On 2015-06-10 13:52:14 -0400, Robert Haas wrote:
> On Wed, Jun 10, 2015 at 1:39 PM, Andres Freund <andres@anarazel.de> wrote:
> > Well, not necessarily. If you can write your algorithm in a way that
> > xadd etc are used, instead of a lock cmpxchg, you're actually never
> > spinning on x86 as it's guaranteed to succeed. I think that's possible
> > for most of the places that currently lock buffer headers.
>
> Well, it will succeed by looping inside the instruction, I suppose. But OK.
On x86 atomic ops hold the bus lock for a short while - that's why
they're that expensive - and in that case you directly can do useful
work (xadd) or just return after reading the current value if there was
a concurrent change (cmpxchg). Afaik there's a more fundamental
difference than one variant just doing the retry in microcode.

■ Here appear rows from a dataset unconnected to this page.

Definition async_announce (admission : option Admission) (tr : option Transition)
    (snap : CircuitSnapshot) : M W Admission :=
  try_except
    (emit_transition cb snap tr ;;
     match admission with
     | None =>
         emit_event cb REJECTED (Some REJECTION) Category.CIRCUIT_OPEN snap None ;;
         raise (CircuitOpenError (cb_name cb) (cs_state snap))
     | Some a => emit_event cb ADMITTED None Category.NONE snap None ;; ret a
     end)
    (fun e => Some
      (match e, admission with
       | _, None => raise e
       | CancelledError, Some a => release_then_raise a e
       | _, Some a => release_and_raise a e
       end)).

Definition async_on_error {A} (admission : Admission) (error : exn) : M W A :=
  classified <- async_releasing admission (classify cb error) ;;
  now <- async_releasing admission (read_clock cb) ;;
  let* (changed, snap) :=
    async_locked admission (fun d =>
      let '(changed, d') := if classified then fail d admission now else (None, d) in
      let d'' := if classified then d' else ignore d' admission in
      ((changed, snapshot d'' (cb_name cb)), d'')) in
  emit_transition cb snap changed ;;
  emit_event cb FAILED (Some FAILURE) (failure_category error) snap None ;;
  raise error.

Definition async_on_success {A} (admission : Admission) (result : A) : M W A :=
  now <- async_releasing admission (read_clock cb) ;;
  let* (changed, snap) :=
    async_locked admission (fun d =>
      let '(changed, d') := succeed d admission now in
      ((changed, snapshot d' (cb_name cb)), d')) in
  emit_transition cb snap changed ;;
  emit_event cb SUCCEEDED (Some SUCCESS) Category.NONE snap None ;;
  ret result.

Definition async_call {A} (op : operation W A) : M W A :=
  validate_callable op "operation" ;;
  ensure_async_operation op ;;
  ac_bind_loop ac ;;
  now <- read_clock cb ;;
  ac_enter ac ;;
  let* (admission, tr, snap) :=
    locked (cb_data cb) (fun d =>
      let '(admission, tr, d') := admit_call d now in
      ((admission, tr, snapshot d' (cb_name cb)), d')) in
  a <- async_announce admission tr snap ;;
  result <-
    try_except (op_run op)
      (fun e => Some
        (match e with
         | CancelledError => release_then_raise a e
         | _ => if is_Exception e then async_on_error a e else release_and_raise a e
         end)) ;;
  async_on_success a result.

(** [AsyncCircuitBreaker.__call__]. *)
Definition async_wrap {A} (op : operation W A) : M W (operation W A) :=
  validate_callable op "operation" ;;
  ensure_async_operation op ;;
  ret (async_function (async_call op)).
End AsyncCircuit.
Arguments AsyncCircuitBreaker : clear implicits.

(** ** Every admission is completed once, under cancellation *)

Section AsyncProtocol.
Context {W : Type} (ac : AsyncCircuitBreaker W) `{!LensLaws (cb_data (ac_breaker ac))}.
Context {G : Type} (others : W -> G) `{!Framed (cb_data (ac_breaker ac)) others}.
Context (I : G -> list Admission -> CircuitData -> Prop) `{Hprotocol : !forall g, CircuitProtocol (I g)}.

Abbreviation cb := (ac_breaker ac).
Abbreviation held mine := (fun w => I (others w) mine (lget (cb_data cb) w)).
Abbreviation polite := (respects_beside others I (cb_data cb)).

Hypothesis clock_polite : polite (cb_clock cb).
Hypothesis observer_polite : forall observe e, cb_observer cb = Some observe -> polite (observe e).
Hypothesis failure_if_polite : forall f e, cb_failure_if cb = Some f -> polite (f e).
Hypothesis bind_loop_polite : polite (ac_bind_loop ac).
Hypothesis enter_polite : polite (ac_enter ac).

(** Entering the lock on the bound loop fails only by cancellation. *)
Hypothesis enter_raises : forall w e w', ac_enter ac w = (Raised e, w') ->
  e = CancelledError \/ e = FuelExhausted.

It's hard
to get definitive answers to that.
> > (I had a version of the lwlock changes that used xadd for shared lock
> > acquisition - but the code needed to back out in error cases made things
> > more complicated, and the benefit on a four socket machine wasn't that
> > large)
>
> Now that we (EnterpriseDB) have this 8-socket machine, maybe we could
> try your patch there, bound to varying numbers of sockets.
It'd be a significant amount of work to rebase it ontop current HEAD. I
guess the easiest thing would be to try an older version of the patch
with the xadd in place, and use a tree from back then.
Greetings,
Andres Freund